Work to complete →
Each record must appear in the answer exactly as it does in the data.

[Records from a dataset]

Definition merging_bucket : AWSS3Bucket MemS3 :=
  mkBucket "media" mem_send (mkConfig (Some update_only)).

(** One object, whose payload is the two bytes of "hi". *)
Definition one_object : gmap string S3Object :=
  {[ "a.txt" := mkObject [x68; x69] {[ "owner" := "bob" ]} ]}.

Definition healthy : World MemS3 :=
  mkWorld (mkMemS3 "media" one_object []) [].

(** The first request is served, the second is refused. *)
Definition second_refused : World MemS3 :=
  mkWorld (mkMemS3 "media" one_object
             [None; Some (BackendError "AccessDenied")]) [].

(** The backend of [second_refused] once the copy of a.txt onto b.txt went
    through, and then once the next request was refused. *)
Definition after_copy : MemS3 :=
  mkMemS3 "media"
    (<["b.txt" := mkObject [x68; x69] {[ "owner" := "bob" ]}]> one_object)
    [Some (BackendError "AccessDenied")].

Definition after_refusal : MemS3 :=
  mkMemS3 "media"
    (<["b.txt" := mkObject [x68; x69] {[ "owner" := "bob" ]}]> one_object) [].

(** An update whose only property holds [undefined]. *)
Definition undefined_owner : JSObject := {[ "owner" := JSUndefined ]}.

Definition new_owner : JSObject := {[ "owner" := JSString "alice" ]}.

(** What the reference backend answers about a.txt. *)
Definition head_of_a : HeadObject.Output :=
  HeadObject.mkOutput (Some {[ "owner" := JSString "bob" ]}).

Definition body_of_a : GetObject.Output :=
  GetObject.mkOutput (Some (mkReadable [[x68; x69]] Ended))
                     (Some {[ "owner" := JSString "bob" ]}).

(** The backend of [healthy] once a.txt belongs to alice. *)
Definition relabelled : MemS3 :=
  mkMemS3 "media"
    {[ "a.txt" := mkObject [x68; x69] {[ "owner" := "alice" ]} ]} [].

(** Five bytes, to be cut every two. *)
Definition five_bytes : Buffer := [x00; x01; x02; x03; x04].

(** An object without payload and without metadata. *)
Definition bare_object : World MemS3 :=
  mkWorld (mkMemS3 "media" {[ "empty" := mkObject [] ∅ ]} []) [].

(** ** src/bucket.ts: put and getHeads

    [PutObjectCommand] and [ListObjectsCommand] are the two other commands
    that the class sends. *)

(** [ObjectData].  A [Readable] is either one given by its events or the
    stream that [blobToReadable] makes. *)
Inductive ObjectData : Type :=
  | DataString (s : string)
  | DataBuffer (b : Buffer)
  | DataUint8Array (b : Buffer)
  | DataReadable (r : Readable)
  | DataBlobReadable (r : BlobReadable)
  | DataArrayBuffer (b : Buffer)
  | DataBlob (b : Buffer).

Module PutObject.
Record Input : Type := mk {
  Bucket : option string;
  Key : option string;
  Body : option ObjectData;
  Other : gmap string string
}.
Definition empty : Input := mk None None None ∅.
Definition spread (a b : Input) : Input :=
  mk (Bucket b ∪ Bucket a) (Key b ∪ Key a) (Body b ∪ Body a)
     (Other b ∪ Other a).
Record Output : Type := mkOutput { ETag : option string }.
End PutObject.

Module ListObjects.
(** [_Object], an entry of a listing. *)
Record Entry : Type := mkEntry {
  Key : option string;
  Size : option Z
}.
Record Input : Type := mk {
  Bucket : option string;
  Prefix : option string;
  Marker : option string;
  MaxKeys : option Z;
  Other : gmap string string
}.
Definition empty : Input := mk None None None None ∅.
Definition spread (a b : Input) : Input :=
  mk (Bucket b ∪ Bucket a) (Prefix b ∪ Prefix a) (Marker b ∪ Marker a)
     (MaxKeys b ∪ MaxKeys a) (Other b ∪ Other a).
Record Output : Type := mkOutput {
  Contents : option (list Entry);
  IsTruncated : option bool;
  NextMarker : option string
}.
End ListObjects.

Your solution →
Definition merging_bucket : AWSS3Bucket MemS3 :=
  mkBucket "media" mem_send (mkConfig (Some update_only)).

(** One object, whose payload is the two bytes of "hi". *)
Definition one_object : gmap string S3Object :=
  {[ "a.txt" := mkObject [x68; x69] {[ "owner" := "bob" ]} ]}.

Definition healthy : World MemS3 :=
  mkWorld (mkMemS3 "media" one_object []) [].

(** The first request is served, the second is refused. *)
Definition second_refused : World MemS3 :=
  mkWorld (mkMemS3 "media" one_object
             [None; Some (BackendError "AccessDenied")]) [].

(** The backend of [second_refused] once the copy of a.txt onto b.txt went
    through, and then once the next request was refused. *)
Definition after_copy : MemS3 :=
  mkMemS3 "media"
    (<["b.txt" := mkObject [x68; x69] {[ "owner" := "bob" ]}]> one_object)
    [Some (BackendError "AccessDenied")].

Definition after_refusal : MemS3 :=
  mkMemS3 "media"
    (<["b.txt" := mkObject [x68; x69] {[ "owner" := "bob" ]}]> one_object) [].

(** An update whose only property holds [undefined]. *)
Definition undefined_owner : JSObject := {[ "owner" := JSUndefined ]}.

Definition new_owner : JSObject := {[ "owner" := JSString "alice" ]}.

(** What the reference backend answers about a.txt. *)
Definition head_of_a : HeadObject.Output :=
  HeadObject.mkOutput (Some {[ "owner" := JSString "bob" ]}).

Definition body_of_a : GetObject.Output :=
  GetObject.mkOutput (Some (mkReadable [[x68; x69]] Ended))
                     (Some {[ "owner" := JSString "bob" ]}).

(** The backend of [healthy] once a.txt belongs to alice. *)
Definition relabelled : MemS3 :=
  mkMemS3 "media"
    {[ "a.txt" := mkObject [x68; x69] {[ "owner" := "alice" ]} ]} [].

(** Five bytes, to be cut every two. *)
Definition five_bytes : Buffer := [x00; x01; x02; x03; x04].

(** An object without payload and without metadata. *)
Definition bare_object : World MemS3 :=
  mkWorld (mkMemS3 "media" {[ "empty" := mkObject [] ∅ ]} []) [].

(** ** src/bucket.ts: put and getHeads

    [PutObjectCommand] and [ListObjectsCommand] are the two other commands
    that the class sends. *)

(** [ObjectData].  A [Readable] is either one given by its events or the
    stream that [blobToReadable] makes. *)
Inductive ObjectData : Type :=
  | DataString (s : string)
  | DataBuffer (b : Buffer)
  | DataUint8Array (b : Buffer)
  | DataReadable (r : Readable)
  | DataBlobReadable (r : BlobReadable)
  | DataArrayBuffer (b : Buffer)
  | DataBlob (b : Buffer).

Module PutObject.
Record Input : Type := mk {
  Bucket : option string;
  Key : option string;
  Body : option ObjectData;
  Other : gmap string string
}.
Definition empty : Input := mk None None None ∅.
Definition spread (a b : Input) : Input :=
  mk (Bucket b ∪ Bucket a) (Key b ∪ Key a) (Body b ∪ Body a)
     (Other b ∪ Other a).
Record Output : Type := mkOutput { ETag : option string }.
End PutObject.

Module ListObjects.
(** [_Object], an entry of a listing. *)
Record Entry : Type := mkEntry {
  Key : option string;
  Size : option Z
}.
Record Input : Type := mk {
  Bucket : option string;
  Prefix : option string;
  Marker : option string;
  MaxKeys : option Z;
  Other : gmap string string
}.
Definition empty : Input := mk None None None None ∅.
Definition spread (a b : Input) : Input :=
  mk (Bucket b ∪ Bucket a) (Prefix b ∪ Prefix a) (Marker b ∪ Marker a)
     (MaxKeys b ∪ MaxKeys a) (Other b ∪ Other a).
Record Output : Type := mkOutput {
  Contents : option (list Entry);
  IsTruncated : option bool;
  NextMarker : option string
}.
End ListObjects.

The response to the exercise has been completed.